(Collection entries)
--

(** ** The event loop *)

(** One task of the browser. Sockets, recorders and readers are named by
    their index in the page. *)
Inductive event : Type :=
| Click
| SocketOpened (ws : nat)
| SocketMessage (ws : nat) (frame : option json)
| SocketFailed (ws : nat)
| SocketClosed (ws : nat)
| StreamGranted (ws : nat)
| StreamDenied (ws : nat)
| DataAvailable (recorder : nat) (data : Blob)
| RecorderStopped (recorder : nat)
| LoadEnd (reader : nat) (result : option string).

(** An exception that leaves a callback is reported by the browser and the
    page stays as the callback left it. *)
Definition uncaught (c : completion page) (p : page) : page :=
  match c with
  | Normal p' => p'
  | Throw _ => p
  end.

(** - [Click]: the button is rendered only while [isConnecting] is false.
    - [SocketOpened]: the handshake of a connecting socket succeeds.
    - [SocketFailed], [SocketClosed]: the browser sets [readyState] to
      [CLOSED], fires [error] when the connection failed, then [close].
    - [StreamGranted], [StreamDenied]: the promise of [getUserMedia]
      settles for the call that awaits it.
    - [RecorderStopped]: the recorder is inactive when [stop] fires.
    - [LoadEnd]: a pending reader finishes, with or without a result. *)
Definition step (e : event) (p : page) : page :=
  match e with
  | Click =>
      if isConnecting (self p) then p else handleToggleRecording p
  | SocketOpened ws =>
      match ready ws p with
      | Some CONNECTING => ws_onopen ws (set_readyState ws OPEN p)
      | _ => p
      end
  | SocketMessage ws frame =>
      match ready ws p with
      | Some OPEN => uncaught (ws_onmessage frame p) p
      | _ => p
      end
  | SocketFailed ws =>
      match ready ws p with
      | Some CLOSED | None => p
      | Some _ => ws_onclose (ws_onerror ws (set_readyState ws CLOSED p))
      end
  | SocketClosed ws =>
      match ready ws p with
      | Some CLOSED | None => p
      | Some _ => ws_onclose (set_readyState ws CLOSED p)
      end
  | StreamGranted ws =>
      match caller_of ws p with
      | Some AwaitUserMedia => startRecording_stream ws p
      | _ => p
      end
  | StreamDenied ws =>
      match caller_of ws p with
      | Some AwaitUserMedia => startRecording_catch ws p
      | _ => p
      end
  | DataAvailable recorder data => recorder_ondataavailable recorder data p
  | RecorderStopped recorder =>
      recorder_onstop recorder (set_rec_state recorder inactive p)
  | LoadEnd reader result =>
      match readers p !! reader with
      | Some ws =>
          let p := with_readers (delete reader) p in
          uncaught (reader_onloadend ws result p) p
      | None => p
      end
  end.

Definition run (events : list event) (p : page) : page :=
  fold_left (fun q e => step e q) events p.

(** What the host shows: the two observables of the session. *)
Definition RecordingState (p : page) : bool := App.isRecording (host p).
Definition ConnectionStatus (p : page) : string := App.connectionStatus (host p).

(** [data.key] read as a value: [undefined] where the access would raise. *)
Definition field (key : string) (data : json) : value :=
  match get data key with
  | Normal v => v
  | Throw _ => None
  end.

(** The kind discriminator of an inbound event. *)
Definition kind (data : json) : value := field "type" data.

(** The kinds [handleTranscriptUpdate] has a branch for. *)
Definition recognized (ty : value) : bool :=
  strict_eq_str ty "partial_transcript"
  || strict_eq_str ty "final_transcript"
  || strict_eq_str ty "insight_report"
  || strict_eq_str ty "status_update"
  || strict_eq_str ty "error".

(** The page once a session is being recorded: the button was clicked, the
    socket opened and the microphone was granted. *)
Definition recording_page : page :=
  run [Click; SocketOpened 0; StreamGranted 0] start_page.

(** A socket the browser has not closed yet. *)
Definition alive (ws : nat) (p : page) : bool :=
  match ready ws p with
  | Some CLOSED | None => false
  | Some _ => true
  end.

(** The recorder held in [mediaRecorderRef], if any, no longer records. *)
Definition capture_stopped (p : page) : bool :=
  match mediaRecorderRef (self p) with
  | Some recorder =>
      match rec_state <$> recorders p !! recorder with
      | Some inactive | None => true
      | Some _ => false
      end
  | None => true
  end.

--

◆ ASSIGNMENT:
From the records, copy out each line that includes the string "data".

◆ ANSWER SECTION:
| DataAvailable (recorder : nat) (data : Blob)
  | DataAvailable recorder data => recorder_ondataavailable recorder data p
(** [data.key] read as a value: [undefined] where the access would raise. *)
Definition field (key : string) (data : json) : value :=
  match get data key with
Definition kind (data : json) : value := field "type" data.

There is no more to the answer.